| Task statement |
The answer is every line in the data below that contains the word "true".

= = = =

(** What [poolHandlespaceNodeAddPoolNode] leaves: the pool [q] with the
    handle of the candidate, linked. *)
Lemma addPoolNode_target st pp pn : hs_inv st → hs_PoolNodes st !! pp = Some pn → pp ∉ st_list (hs_PoolIndexStorage st) →
  ∃ q pnq st1 E,
  poolHandlespaceNodeAddPoolNode pp st = Some (q, st1) ∧ hs_struct E [] [] st1 ∧ hs_acct st1 ∧ E ⊆ [q] ∧
  q ∈ st_list (hs_PoolIndexStorage st1) ∧ hs_PoolNodes st1 !! q = Some pnq ∧ pn_Handle pnq = pn_Handle pn ∧
  (∀ p, others_same p st st1) ∧ hs_PoolElementNodes st1 = hs_PoolElementNodes st ∧
  hs_PoolElementTimerStorage st1 = hs_PoolElementTimerStorage st ∧ hs_HandlespaceChecksum st1 = hs_HandlespaceChecksum st ∧
  hs_PoolElements st1 = hs_PoolElements st ∧ hs_HomeRegistrarIdentifier st1 = hs_HomeRegistrarIdentifier st ∧
  hs_PoolNodeUpdateNotification st1 = hs_PoolNodeUpdateNotification st ∧
  (∀ p a c h n, notified st1 p a c h n = notified st p a c h n) ∧
  ((q ≠ pp ∧ st1 = st ∧ E = [] ∧ pool_of st (pn_Handle pn) q) ∨
   (q = pp ∧ (∀ q', ¬ pool_of st (pn_Handle pn) q') ∧ pnq = pn_set_OwnerPoolHandlespaceNode true pn ∧
    pool_inv [] [] st1 pp pnq ∧ st_list (pn_PoolElementIndexStorage pnq) = [] ∧ E = [pp] ∧
    ∃ s', st1 = pool_store pp pnq (hs_set_PoolIndexStorage s' st) ∧ st_list s' ≡ₚ pp :: st_list (hs_PoolIndexStorage st))).
Proof.
  intros [Hs Ha] Hpn Hnin. destruct (addPoolNode_spec st pp pn Hs Hpn Hnin)
    as [(q & (Hq & pnq & Hpnq & Hh) & Hrun)|(s' & Hnone & Hrun & Hs1 & Hperm & Hpinv & Hempty)].
  - exists q, pnq, st, []. split; [done|]. split; [done|]. split; [done|]. split; [set_solver|].
    do 3 (split; [done|]). split; [intros; apply others_same_refl|]. do 7 (split; [done|]).
    left. split; [intros ->; done|]. split; [done|]. split; [done|]. split; [done|]. eauto.
  - set (pn' := pn_set_OwnerPoolHandlespaceNode true pn) in *. set (st1 := pool_store pp pn' (hs_set_PoolIndexStorage s' st)) in *.
    assert (same_handles st st1) as Hsame.
    { split; [done|]. intros q. simpl. destruct (decide (q = pp)) as [->|]; [by rewrite lookup_insert_eq, Hpn|by rewrite lookup_insert_ne]. }
    exists pp, pn', st1, [pp]. split; [done|]. split; [done|]. split; [by eapply (hs_acct_same_handles st)|]. split; [set_solver|].
    split; [simpl; rewrite Hperm; left|]. split; [simpl; apply lookup_insert_eq|]. split; [done|].
    split. { intros p. split; [intros r _; simpl; by destruct (hs_PoolElementNodes st !! r)|]. intros r. by apply Hsame. }
    do 7 (split; [done|]). right. repeat (split; [done|]). by exists s'.
Qed.

Inductive registration_outcome st pp pn p n : AddResult → HS → Prop :=
| RegistrationRefused err st' q pnq :
    poolNodeCheckPoolElementNodeCompatibility pnq n = err → err ≠ RSPERR_OKAY →
    (pool_of st (pn_Handle pn) q ∧ hs_PoolNodes st !! q = Some pnq ∨
     (∀ q', ¬ pool_of st (pn_Handle pn) q') ∧ pnq = pn_set_OwnerPoolHandlespaceNode true pn) →
    hs_PoolElementNodes st' = hs_PoolElementNodes st →
    st_list (hs_PoolIndexStorage st') ≡ₚ st_list (hs_PoolIndexStorage st) →
    (∀ r, others_same r st st') → hs_PoolElementTimerStorage st' = hs_PoolElementTimerStorage st →
    hs_PoolNodeUpdateNotification st' = hs_PoolNodeUpdateNotification st →
    hs_Notifications st' = hs_Notifications st →
    registration_outcome st pp pn p n (MkAddResult None err false false) st'
| RegistrationUpdated st' q e m m' pn' :
    hs_PoolNodes st' !! q = Some pn' → poolNodeCheckPoolElementNodeCompatibility pn' n = RSPERR_OKAY →
    pool_of st (pn_Handle pn) q → hs_PoolElementNodes st !! e = Some m → pen_OwnerPoolNode m = Some q →
    pen_Identifier m = pen_Identifier n → hs_PoolElementNodes st' !! e = Some m' → pe_updated n m m' →
    others_same e st st' → same_counts st st' →
    hs_Notifications st' = notified st e PNUA_Update (pen_Checksum m) (pen_HomeRegistrarIdentifier m) m' →
    registration_outcome st pp pn p n (MkAddResult (Some e) RSPERR_OKAY false false) st'
| RegistrationCreated st' q n' (b : bool) :
    (∀ r m, hs_PoolElementNodes st !! r = Some m → owner_handle st m = Some (pn_Handle pn) → pen_Identifier m ≠ pen_Identifier n) →
    (if b then q = pp ∧ (∀ q', ¬ pool_of st (pn_Handle pn) q') ∧
       st_list (hs_PoolIndexStorage st') ≡ₚ pp :: st_list (hs_PoolIndexStorage st)
     else pool_of st (pn_Handle pn) q ∧ hs_PoolIndexStorage st' = hs_PoolIndexStorage st) →
    hs_PoolElementNodes st' !! p = Some n' → pe_registered (pn_Handle pn) q n n' → others_same p st st' →
    hs_PoolElements st' = hs_PoolElements st + 1 →
    hs_HandlespaceChecksum st' = u32 (hs_HandlespaceChecksum st + pen_Checksum n') →
    hs_PoolElementTimerStorage st' = hs_PoolElementTimerStorage st →
    hs_PoolNodeUpdateNotification st' = hs_PoolNodeUpdateNotification st →
    hs_Notifications st' = notified st p PNUA_Create INITIAL_HANDLESPACE_CHECKSUM UNDEFINED_REGISTRAR_IDENTIFIER n' →
    registration_outcome st pp pn p n (MkAddResult (Some p) RSPERR_OKAY b true) st'.

(** Is there an element of pool [q] with this identifier? *)
Lemma element_decide st q id :
  (∃ e m, hs_PoolElementNodes st !! e = Some m ∧ pen_OwnerPoolNode m = Some q ∧ pen_Identifier m = id) ∨
  (∀ e m, hs_PoolElementNodes st !! e = Some m → pen_OwnerPoolNode m = Some q → pen_Identifier m ≠ id).
Proof.
  destruct (decide (map_Exists (λ _ m, pen_OwnerPoolNode m = Some q ∧ pen_Identifier m = id) (hs_PoolElementNodes st)))
    as [(e & m & ? & ? & ?)|Hno]; [left; eauto 10|].
  right. intros e m Hm Ho Hid. apply Hno. exists e, m. done.
Qed.

Lemma add_refused st q pnq p n : hs_PoolNodes st !! q = Some pnq → hs_PoolElementNodes st !! p = Some n →
  poolNodeCheckPoolElementNodeCompatibility pnq n ≠ RSPERR_OKAY →
  poolHandlespaceNodeAddPoolElementNode q p st = Some ((None, poolNodeCheckPoolElementNodeCompatibility pnq n), st).
Proof.
  intros Hq Hn Hc. unfold poolHandlespaceNodeAddPoolElementNode.
  by rewrite (run_bind _ _ _ _ _ (poolNodeAdd_incompatible _ _ _ _ _ Hq Hn Hc)).
Qed.

Lemma add_duplicate st q pnq p n e m : pool_inv [] [] st q pnq → hs_PoolElementNodes st !! p = Some n →
  pen_OwnerPoolNode n = None → poolNodeCheckPoolElementNodeCompatibility pnq n = RSPERR_OKAY →
  hs_PoolElementNodes st !! e = Some m → pen_OwnerPoolNode m = Some q → pen_Identifier m = pen_Identifier n →
  e ≠ p ∧ poolHandlespaceNodeAddPoolElementNode q p st = Some ((Some e, RSPERR_DUPLICATE_ID), st).
Proof.
  intros Hinv Hn Ho Hc Hm Hom Hid. assert (e ≠ p) as Hne by (intros ->; congruence). split; [done|].
  unfold poolHandlespaceNodeAddPoolElementNode.
  rewrite (run_bind _ _ _ _ _ (poolNodeAdd_duplicate _ _ _ _ _ _ _ Hinv Hn Ho Hc Hm Hom Hid)).
  rewrite bool_decide_false by congruence. done.
Qed.

(** A new pool that stays empty is unlinked again. *)
Lemma unlink_new_pool st pp pn st1 pn1 s' : hs_inv st → hs_PoolNodes st !! pp = Some pn →
  pp ∉ st_list (hs_PoolIndexStorage st) → pn1 = pn_set_OwnerPoolHandlespaceNode true pn →
  st1 = pool_store pp pn1 (hs_set_PoolIndexStorage s' st) → st_list s' ≡ₚ pp :: st_list (hs_PoolIndexStorage st) →
  hs_struct [pp] [] [] st1 → pool_inv [] [] st1 pp pn1 → st_list (pn_PoolElementIndexStorage pn1) = [] → ∃ st',
  poolHandlespaceNodeRemovePoolNode pp st1 = Some (pp, st') ∧ hs_inv st' ∧
  hs_PoolElementNodes st' = hs_PoolElementNodes st ∧
  st_list (hs_PoolIndexStorage st') ≡ₚ st_list (hs_PoolIndexStorage st) ∧ (∀ r, others_same r st st') ∧
  hs_PoolElementTimerStorage st' = hs_PoolElementTimerStorage st ∧
  hs_PoolNodeUpdateNotification st' = hs_PoolNodeUpdateNotification st ∧ hs_Notifications st' = hs_Notifications st.
Proof.
  intros [Hs Ha] Hpn Hnin Hpn1 Hst1 Hperm Hs1 Hpinv Hempty.
  destruct (removePoolNode_spec [pp] [] [] [] st1 pp pn1) as (s2 & Hrun & Hs2 & Hl); try done.
  { rewrite Hst1. simpl. rewrite Hperm. left. }
  { set_solver. }
  set (st2 := pool_store pp (pn_set_OwnerPoolHandlespaceNode false pn1) (hs_set_PoolIndexStorage s2 st1)) in *.
  assert (same_handles st st2) as Hsame.
  { unfold st2. rewrite Hst1, Hpn1. split; [done|]. intros q. simpl.
    destruct (decide (q = pp)) as [->|]; [by rewrite lookup_insert_eq, Hpn|by rewrite !lookup_insert_ne]. }
  exists st2. split; [done|]. split; [split; [done|by eapply (hs_acct_same_handles st); subst]|].
  split; [apply Hsame|]. split; [|split; [|by subst]].
  - simpl. rewrite Hl, Hst1. simpl. unfold l_remove. rewrite Hperm. rewrite filter_cons_False by naive_solver.
    change (l_remove pp (st_list (hs_PoolIndexStorage st)) ≡ₚ st_list (hs_PoolIndexStorage st)). by rewrite l_remove_not_elem.
  - intros r. destruct Hsame as [He Hh]. split; [intros x _; rewrite He; by destruct (hs_PoolElementNodes st !! x)|]. intros x. apply Hh.
Qed.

= = = =

| Task solution |
   (q = pp ∧ (∀ q', ¬ pool_of st (pn_Handle pn) q') ∧ pnq = pn_set_OwnerPoolHandlespaceNode true pn ∧
  - set (pn' := pn_set_OwnerPoolHandlespaceNode true pn) in *. set (st1 := pool_store pp pn' (hs_set_PoolIndexStorage s' st)) in *.
     (∀ q', ¬ pool_of st (pn_Handle pn) q') ∧ pnq = pn_set_OwnerPoolHandlespaceNode true pn) →
    registration_outcome st pp pn p n (MkAddResult (Some p) RSPERR_OKAY b true) st'.
  pp ∉ st_list (hs_PoolIndexStorage st) → pn1 = pn_set_OwnerPoolHandlespaceNode true pn →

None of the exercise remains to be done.